Every line from the line containing "(** ** Authorization of post creation *)" through the final line below is to be repeated exactly; no other line is.

Data under study
————
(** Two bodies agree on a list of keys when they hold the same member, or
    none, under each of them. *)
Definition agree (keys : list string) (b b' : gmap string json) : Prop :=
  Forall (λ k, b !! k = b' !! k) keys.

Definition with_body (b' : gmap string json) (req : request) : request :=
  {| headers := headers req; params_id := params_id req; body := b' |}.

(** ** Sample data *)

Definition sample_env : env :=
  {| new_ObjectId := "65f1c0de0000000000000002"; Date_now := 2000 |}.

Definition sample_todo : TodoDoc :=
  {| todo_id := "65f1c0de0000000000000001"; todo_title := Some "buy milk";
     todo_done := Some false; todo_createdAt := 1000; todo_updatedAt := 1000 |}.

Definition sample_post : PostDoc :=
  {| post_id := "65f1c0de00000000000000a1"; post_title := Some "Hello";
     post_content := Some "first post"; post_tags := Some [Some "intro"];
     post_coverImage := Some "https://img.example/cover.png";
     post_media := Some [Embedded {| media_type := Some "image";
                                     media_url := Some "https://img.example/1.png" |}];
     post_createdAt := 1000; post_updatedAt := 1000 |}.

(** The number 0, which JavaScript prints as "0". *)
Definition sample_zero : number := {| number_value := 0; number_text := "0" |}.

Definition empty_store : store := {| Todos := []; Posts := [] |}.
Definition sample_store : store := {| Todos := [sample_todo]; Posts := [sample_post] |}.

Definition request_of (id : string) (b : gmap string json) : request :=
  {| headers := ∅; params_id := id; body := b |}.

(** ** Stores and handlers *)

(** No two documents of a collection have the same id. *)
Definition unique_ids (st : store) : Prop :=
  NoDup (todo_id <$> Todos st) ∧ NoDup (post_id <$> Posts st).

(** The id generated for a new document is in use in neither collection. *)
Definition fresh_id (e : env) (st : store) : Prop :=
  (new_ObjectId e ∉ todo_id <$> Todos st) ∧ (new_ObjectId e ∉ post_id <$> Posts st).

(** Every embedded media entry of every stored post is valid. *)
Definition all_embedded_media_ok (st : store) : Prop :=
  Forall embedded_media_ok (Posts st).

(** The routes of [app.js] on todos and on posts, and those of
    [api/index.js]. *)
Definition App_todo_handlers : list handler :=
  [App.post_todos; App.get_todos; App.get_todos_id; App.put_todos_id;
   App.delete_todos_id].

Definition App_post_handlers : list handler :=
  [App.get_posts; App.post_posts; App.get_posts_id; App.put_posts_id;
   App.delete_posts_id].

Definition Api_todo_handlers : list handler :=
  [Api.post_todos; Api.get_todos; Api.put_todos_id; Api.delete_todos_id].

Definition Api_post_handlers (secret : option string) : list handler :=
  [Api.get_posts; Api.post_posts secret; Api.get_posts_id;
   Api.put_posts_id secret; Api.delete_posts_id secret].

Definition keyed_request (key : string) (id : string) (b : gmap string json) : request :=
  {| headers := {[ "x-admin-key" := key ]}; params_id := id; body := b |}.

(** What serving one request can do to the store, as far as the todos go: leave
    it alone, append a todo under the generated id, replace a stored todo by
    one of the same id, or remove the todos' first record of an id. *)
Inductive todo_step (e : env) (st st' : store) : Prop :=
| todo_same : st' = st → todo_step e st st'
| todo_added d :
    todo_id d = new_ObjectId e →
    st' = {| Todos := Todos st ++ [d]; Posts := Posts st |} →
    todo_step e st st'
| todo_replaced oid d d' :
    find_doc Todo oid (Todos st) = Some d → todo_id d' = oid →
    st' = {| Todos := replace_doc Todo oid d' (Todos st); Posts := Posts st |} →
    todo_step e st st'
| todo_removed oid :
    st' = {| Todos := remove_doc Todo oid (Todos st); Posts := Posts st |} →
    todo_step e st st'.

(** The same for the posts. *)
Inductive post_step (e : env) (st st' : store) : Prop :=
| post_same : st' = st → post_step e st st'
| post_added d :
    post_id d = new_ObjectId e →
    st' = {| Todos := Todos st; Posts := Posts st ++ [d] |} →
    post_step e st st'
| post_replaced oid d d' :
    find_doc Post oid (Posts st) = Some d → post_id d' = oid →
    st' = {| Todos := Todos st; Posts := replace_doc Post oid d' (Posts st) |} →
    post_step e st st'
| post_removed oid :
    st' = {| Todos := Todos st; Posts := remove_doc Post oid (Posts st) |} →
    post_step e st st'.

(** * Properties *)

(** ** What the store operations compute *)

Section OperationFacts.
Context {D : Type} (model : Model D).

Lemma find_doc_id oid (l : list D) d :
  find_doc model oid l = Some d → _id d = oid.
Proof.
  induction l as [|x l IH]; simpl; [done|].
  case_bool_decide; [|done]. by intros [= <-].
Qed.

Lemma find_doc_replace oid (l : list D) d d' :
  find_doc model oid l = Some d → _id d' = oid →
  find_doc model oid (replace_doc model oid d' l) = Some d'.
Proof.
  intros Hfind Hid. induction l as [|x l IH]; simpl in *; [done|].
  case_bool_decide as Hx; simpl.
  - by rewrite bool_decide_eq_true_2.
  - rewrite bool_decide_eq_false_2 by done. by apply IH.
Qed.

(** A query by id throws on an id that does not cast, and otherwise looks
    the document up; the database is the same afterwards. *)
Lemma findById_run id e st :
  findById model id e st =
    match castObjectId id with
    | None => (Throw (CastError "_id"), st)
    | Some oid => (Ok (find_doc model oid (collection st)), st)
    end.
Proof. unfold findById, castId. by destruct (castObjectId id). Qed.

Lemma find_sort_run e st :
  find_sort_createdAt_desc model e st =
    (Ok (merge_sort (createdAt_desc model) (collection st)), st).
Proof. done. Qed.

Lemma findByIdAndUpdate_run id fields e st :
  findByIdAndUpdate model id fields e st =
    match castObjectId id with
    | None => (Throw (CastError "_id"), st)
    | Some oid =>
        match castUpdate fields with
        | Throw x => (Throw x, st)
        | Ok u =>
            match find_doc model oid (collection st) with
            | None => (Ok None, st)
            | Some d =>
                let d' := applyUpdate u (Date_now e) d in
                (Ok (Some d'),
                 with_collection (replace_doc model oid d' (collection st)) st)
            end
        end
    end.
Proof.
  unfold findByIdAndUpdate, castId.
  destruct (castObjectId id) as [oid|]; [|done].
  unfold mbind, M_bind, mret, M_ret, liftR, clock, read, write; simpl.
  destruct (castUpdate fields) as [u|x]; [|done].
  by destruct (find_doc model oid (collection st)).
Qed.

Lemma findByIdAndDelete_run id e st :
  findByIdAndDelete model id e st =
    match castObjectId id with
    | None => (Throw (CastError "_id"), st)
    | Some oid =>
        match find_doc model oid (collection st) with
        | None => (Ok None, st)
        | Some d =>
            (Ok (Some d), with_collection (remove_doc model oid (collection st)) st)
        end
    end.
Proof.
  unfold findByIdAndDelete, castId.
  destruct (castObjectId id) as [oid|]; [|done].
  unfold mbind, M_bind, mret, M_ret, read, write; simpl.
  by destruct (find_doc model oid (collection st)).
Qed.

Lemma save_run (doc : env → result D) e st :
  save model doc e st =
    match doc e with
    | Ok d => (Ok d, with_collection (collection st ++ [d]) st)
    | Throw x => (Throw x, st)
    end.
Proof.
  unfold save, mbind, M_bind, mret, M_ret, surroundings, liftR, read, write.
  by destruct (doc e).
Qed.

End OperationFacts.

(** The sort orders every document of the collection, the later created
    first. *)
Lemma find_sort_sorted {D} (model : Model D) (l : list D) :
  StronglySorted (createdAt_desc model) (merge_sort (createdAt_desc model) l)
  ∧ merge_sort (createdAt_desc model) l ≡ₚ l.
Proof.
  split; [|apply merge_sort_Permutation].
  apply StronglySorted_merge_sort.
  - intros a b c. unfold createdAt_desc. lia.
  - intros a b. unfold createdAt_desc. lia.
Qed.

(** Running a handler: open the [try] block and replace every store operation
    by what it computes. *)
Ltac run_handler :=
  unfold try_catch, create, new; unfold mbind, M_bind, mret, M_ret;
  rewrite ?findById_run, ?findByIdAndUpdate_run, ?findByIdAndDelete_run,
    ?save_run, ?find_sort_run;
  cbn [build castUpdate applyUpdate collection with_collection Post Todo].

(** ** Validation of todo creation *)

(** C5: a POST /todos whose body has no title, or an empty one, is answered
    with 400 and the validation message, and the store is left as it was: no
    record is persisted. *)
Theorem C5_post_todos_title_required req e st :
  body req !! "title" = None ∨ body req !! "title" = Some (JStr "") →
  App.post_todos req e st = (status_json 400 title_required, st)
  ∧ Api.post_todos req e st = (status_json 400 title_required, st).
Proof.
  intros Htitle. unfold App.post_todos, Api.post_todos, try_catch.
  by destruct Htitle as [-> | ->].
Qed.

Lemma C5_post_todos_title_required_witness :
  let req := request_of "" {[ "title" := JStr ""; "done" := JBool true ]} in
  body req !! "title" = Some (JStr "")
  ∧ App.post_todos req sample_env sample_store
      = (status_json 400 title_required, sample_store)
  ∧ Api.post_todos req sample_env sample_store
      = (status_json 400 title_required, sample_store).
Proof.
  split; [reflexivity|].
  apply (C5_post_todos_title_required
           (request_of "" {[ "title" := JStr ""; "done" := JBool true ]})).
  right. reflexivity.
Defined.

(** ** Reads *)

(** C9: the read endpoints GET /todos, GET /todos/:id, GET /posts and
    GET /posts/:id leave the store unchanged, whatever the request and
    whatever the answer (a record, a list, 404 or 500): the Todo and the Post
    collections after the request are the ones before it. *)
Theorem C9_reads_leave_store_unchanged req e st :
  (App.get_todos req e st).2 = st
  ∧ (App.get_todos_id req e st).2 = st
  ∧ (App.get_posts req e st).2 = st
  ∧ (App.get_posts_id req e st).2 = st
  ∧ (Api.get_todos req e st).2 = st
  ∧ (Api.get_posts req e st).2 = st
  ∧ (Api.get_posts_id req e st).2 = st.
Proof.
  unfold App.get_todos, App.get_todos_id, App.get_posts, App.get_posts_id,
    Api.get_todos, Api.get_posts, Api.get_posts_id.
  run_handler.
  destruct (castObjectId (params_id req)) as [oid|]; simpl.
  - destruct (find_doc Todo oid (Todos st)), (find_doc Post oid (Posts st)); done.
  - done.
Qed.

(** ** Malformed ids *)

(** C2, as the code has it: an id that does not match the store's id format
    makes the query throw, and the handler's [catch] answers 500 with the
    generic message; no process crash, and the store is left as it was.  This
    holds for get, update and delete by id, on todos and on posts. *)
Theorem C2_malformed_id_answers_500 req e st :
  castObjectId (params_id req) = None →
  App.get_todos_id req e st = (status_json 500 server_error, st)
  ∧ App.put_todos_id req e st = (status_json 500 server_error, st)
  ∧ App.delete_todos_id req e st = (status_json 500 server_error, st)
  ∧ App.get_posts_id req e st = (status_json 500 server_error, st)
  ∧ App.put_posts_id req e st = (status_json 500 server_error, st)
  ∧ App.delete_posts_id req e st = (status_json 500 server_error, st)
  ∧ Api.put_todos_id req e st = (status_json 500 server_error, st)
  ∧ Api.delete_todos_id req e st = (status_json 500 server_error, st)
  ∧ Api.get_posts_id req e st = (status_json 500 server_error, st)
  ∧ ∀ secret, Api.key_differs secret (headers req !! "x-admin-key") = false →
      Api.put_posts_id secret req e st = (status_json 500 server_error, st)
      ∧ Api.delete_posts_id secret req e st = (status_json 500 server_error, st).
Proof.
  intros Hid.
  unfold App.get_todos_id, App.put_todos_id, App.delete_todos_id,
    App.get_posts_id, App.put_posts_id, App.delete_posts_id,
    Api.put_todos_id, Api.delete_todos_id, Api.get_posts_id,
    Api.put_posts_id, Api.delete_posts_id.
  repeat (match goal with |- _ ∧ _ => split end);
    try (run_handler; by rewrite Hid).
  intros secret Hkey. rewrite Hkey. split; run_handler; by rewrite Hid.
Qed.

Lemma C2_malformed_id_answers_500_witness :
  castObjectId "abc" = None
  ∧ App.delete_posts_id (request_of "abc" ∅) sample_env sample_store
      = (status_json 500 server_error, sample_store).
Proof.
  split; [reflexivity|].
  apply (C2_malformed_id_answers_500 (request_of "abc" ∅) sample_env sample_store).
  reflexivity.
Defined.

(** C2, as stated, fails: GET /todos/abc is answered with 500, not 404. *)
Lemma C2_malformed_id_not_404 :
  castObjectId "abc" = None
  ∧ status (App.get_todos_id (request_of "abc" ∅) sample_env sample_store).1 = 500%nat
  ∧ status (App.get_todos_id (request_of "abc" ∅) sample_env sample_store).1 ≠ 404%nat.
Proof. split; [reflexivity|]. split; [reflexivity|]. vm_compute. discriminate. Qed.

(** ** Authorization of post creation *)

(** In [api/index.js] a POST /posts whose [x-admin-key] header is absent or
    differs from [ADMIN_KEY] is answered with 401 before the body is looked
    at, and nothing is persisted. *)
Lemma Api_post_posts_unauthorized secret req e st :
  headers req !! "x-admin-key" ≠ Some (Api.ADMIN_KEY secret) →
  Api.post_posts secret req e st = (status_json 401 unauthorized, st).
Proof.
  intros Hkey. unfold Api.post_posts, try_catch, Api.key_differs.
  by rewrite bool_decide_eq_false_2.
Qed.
————
Solution
(** ** Authorization of post creation *)

(** In [api/index.js] a POST /posts whose [x-admin-key] header is absent or
    differs from [ADMIN_KEY] is answered with 401 before the body is looked
    at, and nothing is persisted. *)
Lemma Api_post_posts_unauthorized secret req e st :
  headers req !! "x-admin-key" ≠ Some (Api.ADMIN_KEY secret) →
  Api.post_posts secret req e st = (status_json 401 unauthorized, st).
Proof.
  intros Hkey. unfold Api.post_posts, try_catch, Api.key_differs.
  by rewrite bool_decide_eq_false_2.
Qed.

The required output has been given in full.